**Your instructions**
The whole of the data is to be returned without a single change.

**Data listing**
▼

(** A drawn sample joins the others. *)
Lemma consistent_draw env i t s d :
  ¬ (s_ID (sample s) ∈ s_ID <$> samples d) → NoDup (EvidenceRecordIDs s) → EvidenceRecordIDs s ≠ [] →
  sample s = mkSample (env_newID env 0) t (s_PopulationID (sample s)) (int32 (Z.of_nat (length (EvidenceRecordIDs s)))) (ds_Seed i)
               (ds_CreatedBy i) (env_now env) →
  consistent d →
  consistent (mkDB (scopes d) (evidence_records d) (populations d) (samples d ++ [sample s])
                (sample_evidence d ++ evidence_rows (env_newID env 0) t 0 (EvidenceRecordIDs s)) (sample_annotations d)
                (sample_audit_log d ++ [drawn_entry env i t s])).
Proof using.
  intros Hf Hnd Hne Es [H1 H2 H3 H4].
  assert (Eid : s_ID (sample s) = env_newID env 0) by by rewrite Es. assert (Et : s_TenantID (sample s) = t) by by rewrite Es.
  split; cbn [samples sample_evidence sample_audit_log].
  - rewrite fmap_app, NoDup_app. split_and!; [done| |apply NoDup_singleton]. by intros x Hx ->%list_elem_of_singleton.
  - intros r. rewrite elem_of_app, fmap_app, elem_of_app. intros [Hr|Hr]; [left; auto|right].
    apply evidence_rows_ids in Hr as [-> _]. rewrite <- Eid. left.
  - intros x [Hx| ->%list_elem_of_singleton]%elem_of_app.
    + destruct (H3 x Hx) as [(ids & ? & ? & ? & He) (l & Hl & E)]. split; [|exists l; split; [by apply elem_of_app; left|done]].
      exists ids. split_and!; [done..|]. unfold evidence_of in *. cbn [sample_evidence]. rewrite select_where_app, He.
      rewrite select_where_none; [by rewrite app_nil_r|]. intros r [Er _]%evidence_rows_ids. rewrite Er, andb_false_iff.
      right. apply bool_decide_eq_false. intros E'. apply Hf. rewrite Eid, E'. by apply list_elem_of_fmap_2.
    + split.
      * exists (EvidenceRecordIDs s). split_and!; [done|done|by rewrite Es at 1|]. unfold evidence_of. cbn [sample_evidence].
        rewrite select_where_app, select_where_none, Eid, Et.
        { rewrite select_all; [done|]. intros r [-> ->]%evidence_rows_ids. by rewrite !bool_decide_eq_true_2. }
        intros r Hr. apply andb_false_iff. right. apply bool_decide_eq_false. intros E'. apply Hf. rewrite <- E'. auto.
      * eexists. split; [apply elem_of_app; right; left|]. unfold drawn_entry. cbn. split_and!; try done.
        -- by rewrite Es at 1.
        -- by rewrite Es.
  - intros l [Hl| ->%list_elem_of_singleton]%elem_of_app; [auto|done].
Qed.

▲

**Result below**
(** A drawn sample joins the others. *)
Lemma consistent_draw env i t s d :
  ¬ (s_ID (sample s) ∈ s_ID <$> samples d) → NoDup (EvidenceRecordIDs s) → EvidenceRecordIDs s ≠ [] →
  sample s = mkSample (env_newID env 0) t (s_PopulationID (sample s)) (int32 (Z.of_nat (length (EvidenceRecordIDs s)))) (ds_Seed i)
               (ds_CreatedBy i) (env_now env) →
  consistent d →
  consistent (mkDB (scopes d) (evidence_records d) (populations d) (samples d ++ [sample s])
                (sample_evidence d ++ evidence_rows (env_newID env 0) t 0 (EvidenceRecordIDs s)) (sample_annotations d)
                (sample_audit_log d ++ [drawn_entry env i t s])).
Proof using.
  intros Hf Hnd Hne Es [H1 H2 H3 H4].
  assert (Eid : s_ID (sample s) = env_newID env 0) by by rewrite Es. assert (Et : s_TenantID (sample s) = t) by by rewrite Es.
  split; cbn [samples sample_evidence sample_audit_log].
  - rewrite fmap_app, NoDup_app. split_and!; [done| |apply NoDup_singleton]. by intros x Hx ->%list_elem_of_singleton.
  - intros r. rewrite elem_of_app, fmap_app, elem_of_app. intros [Hr|Hr]; [left; auto|right].
    apply evidence_rows_ids in Hr as [-> _]. rewrite <- Eid. left.
  - intros x [Hx| ->%list_elem_of_singleton]%elem_of_app.
    + destruct (H3 x Hx) as [(ids & ? & ? & ? & He) (l & Hl & E)]. split; [|exists l; split; [by apply elem_of_app; left|done]].
      exists ids. split_and!; [done..|]. unfold evidence_of in *. cbn [sample_evidence]. rewrite select_where_app, He.
      rewrite select_where_none; [by rewrite app_nil_r|]. intros r [Er _]%evidence_rows_ids. rewrite Er, andb_false_iff.
      right. apply bool_decide_eq_false. intros E'. apply Hf. rewrite Eid, E'. by apply list_elem_of_fmap_2.
    + split.
      * exists (EvidenceRecordIDs s). split_and!; [done|done|by rewrite Es at 1|]. unfold evidence_of. cbn [sample_evidence].
        rewrite select_where_app, select_where_none, Eid, Et.
        { rewrite select_all; [done|]. intros r [-> ->]%evidence_rows_ids. by rewrite !bool_decide_eq_true_2. }
        intros r Hr. apply andb_false_iff. right. apply bool_decide_eq_false. intros E'. apply Hf. rewrite <- E'. auto.
      * eexists. split; [apply elem_of_app; right; left|]. unfold drawn_entry. cbn. split_and!; try done.
        -- by rewrite Es at 1.
        -- by rewrite Es.
  - intros l [Hl| ->%list_elem_of_singleton]%elem_of_app; [auto|done].
Qed.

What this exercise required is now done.